Each year, the course would adjust as the distance to the lake shore got further and further away replaced by fields of cracked earth broken up by the occasional tire tracks. The boat ramps once filled with recreational speed boats and jet skis were replaced by quads and dirt bikes.   On my 10th run the lake was officially dry. The lake crossing obstacle became the last real mud pit, however since it was covered in plastic to prevent evap it wasn’t much different from the gel bottoms in the other pits. It seemed fitting to make that my final race, and mark the passing of Folsom Lake.

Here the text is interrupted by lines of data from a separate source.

(** * lite_led: a tick-driven LED effect engine

    Shallow embedding of [src/lite_led.c] with the types of
    [inc/lite_led.h] and the constants of [inc/lite_led_cfg.h].

    - C unsigned integers ([uint8_t], [uint32_t], [size_t], the enums) are
      [Z]; every decrement in the source is guarded by a test for zero, so
      no wrap-around is reachable and none is written.
    - C [float] is IEEE-754 binary32 and [double] is binary64, both taken
      from the Standard Library's [SpecFloat] at precision 24/53, with
      round-to-nearest-even after every operation.
    - [g_led_list] is a [list led_dev_t] updated in place by index.
    - The callbacks are function pointers: [None] is [NULL]; the calls the
      tick handler makes are collected in a trace. *)

From Stdlib Require Import ZArith Bool Lia Reals Lra.
From Stdlib Require Import Floats.SpecFloat.
From stdpp Require Import base tactics option list.

Local Open Scope Z_scope.

(** ** Floating point *)

Definition f32_add : spec_float -> spec_float -> spec_float := SFadd 24 128.
Definition f32_mul : spec_float -> spec_float -> spec_float := SFmul 24 128.
Definition f32_div : spec_float -> spec_float -> spec_float := SFdiv 24 128.
Definition f64_sub : spec_float -> spec_float -> spec_float := SFsub 53 1024.
Definition f64_mul : spec_float -> spec_float -> spec_float := SFmul 53 1024.
Definition f64_div : spec_float -> spec_float -> spec_float := SFdiv 53 1024.

(** Conversions between the two formats, and from an unsigned integer.
    [SFcompare] compares canonical mantissa/exponent pairs of one format,
    so a [float] operand of a [double] comparison is promoted first. *)
Definition f32_of_Z (z : Z) : spec_float := binary_normalize 24 128 z 0 false.
Definition f64_of_Z (z : Z) : spec_float := binary_normalize 53 1024 z 0 false.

Ironically Luke had a different reaction to the news and after a four-year absence he decided to run again the following year as a way to thumb his nose at the lake crossing that used to taunt him. He was convinced this would make everything better and I felt compelled to join him as long as he promised to do it the following year so I could end even. It was a rather poor performance for both of us as we were feeling our years. My unexpected entry hadn’t left me much time to train properly and Luke’s health issues had degraded his runners’ physique.   This left us with ample opportunity to laugh at each other as we struggled with even the easier obstacles; floundering over the short walls, getting stuck in the crawling tubes and drunkenly stumbling across the balance beams.   We got a better work out from belly laughs then from anything the course had to offer. We had fun doing backstroke in the gel pools and dancing over the fire strips, one of the new obstacles added to replace the mud. It was all well worth the price of admission.

Today was to be our last run. Tickets were just about to go up for sale when we heard about the plans to renovate Folsom Lakebed. They promised the event could continue, though probably by a different name, once the construction was complete. It made no difference; Luke’s doctor didn’t green light him for another race anyway, he thought it would be too much of a strain on his kidneys. Maybe it’s for the best though. The memories we made last year would be hard to match. Maybe that’s a more fitting end to our Mud Run days; to remember the better days of joy and prosperity and be optimistic for the rain to come. An optimism that would be easier if hadn’t ended with an odd number.